Thursday, June 6, 2013

Tips for Dealing with a Complicated Pregnancy/Delivery

Hello lovely readers!
 Today you have the privilege of hearing from my friend Landon over at Living the Dream. I am excited about her guest post and feel that there are lots of helpful tips for those of you struggling through your pregnancy. Enjoy! 

Hi all - I'm Landon and I blog over at Living the Dream.  
I'm so excited to be guest blogging over here at All In A Day's Work!  
My sweet son Jackson just turned one in May.  He is my miracle baby!  

You see, I had an incredibly complicated pregnancy.  Shortly after I found I out I was pregnant, I was diagnosed with Hyperemesis Gravidarum.  My HG was so severe, that I was taken out of work and put on bed rest when I was 2 months pregnant.  I was given one hour a day that I was allowed to be on my feet.  In addition to HG, I also had Gestational Diabetes, blood clots, restless leg syndrome, blood poisoning, heart problems, insanely bad heart burn, migraines and chronic dehydration.  I had a PICC (permanent IV) line placed in my arm at 6 months and then I was in the hospital twice a week for IV hydration.  I swear, I was in the hospital more than I was home!

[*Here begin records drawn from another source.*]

Definition put {S} (s : S) : M S unit := fun _ => (Ok tt, s).

Declare Scope monad_scope.
Delimit Scope monad_scope with monad.
Notation "x <- m ;; k" := (bind m (fun x => k))
  (at level 61, m at next level, right associativity) : monad_scope.
Notation "' pat <- m ;; k" := (bind m (fun x => match x with pat => k end))
  (at level 61, pat pattern, m at next level, right associativity) : monad_scope.
Notation "m ;;; k" := (bind m (fun _ => k))
  (at level 61, right associativity) : monad_scope.
Local Open Scope monad_scope.

(** The pure counterpart of [bind], for code that only raises. *)
Definition rbind {A B} (r : result A) (f : A -> result B) : result B :=
  match r with
  | Ok a => f a
  | Err e => Err e
  end.

Notation "x <-- r ;; k" := (rbind r (fun x => k))
  (at level 61, r at next level, right associativity) : monad_scope.

(** ** Python sequences *)

(** [l[start:stop]] with Python's rules: a negative bound counts from the
    end, both bounds are clamped to the sequence, an absent bound is the
    corresponding end. [-0] is [0], so [l[-0:]] is all of [l]. *)
Definition py_bound (len i : Z) : Z :=
  if (i <? 0)%Z then Z.max (i + len) 0 else Z.min i len.

Definition py_slice {A} (l : list A) (start stop : option Z) : list A :=
  let len := Z.of_nat (length l) in
  let s := match start with Some i => py_bound len i | None => 0%Z end in
  let e := match stop with Some i => py_bound len i | None => len end in
  firstn (Z.to_nat (e - s)) (skipn (Z.to_nat s) l).

(** [l[idx]] for a non-negative index. *)
Definition py_index {A} (l : list A) (idx : nat) : result A :=
  match nth_error l idx with
  | Some a => Ok a
  | None => Err IndexError
  end.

My delivery wasn't any less complicated (oh how I wish it was!).  At 36 weeks, my placenta abrupted and I started hemorrhaging.  My husband and I went straight to L&D and immediately everyone went to work.  I was started on pitocin, had an epidural line placed in case they needed an extra line for an emergency C-section (I ended up using the epidural line for an epidural), and had amniotic fluid pumped in (because I had none at this point).  Every time I contracted, my son's heart rate fell.  While I was able to deliver vaginally, it was only because my son's head was vacuumed out.  He entire little body was wrapped in the umbilical cord, and he was grey, not breathing, and not moving when he was born.  After a 4 day stay in the NICU, he was able to come home.  (If you want to read my full birth story, it's posted on my blog here.)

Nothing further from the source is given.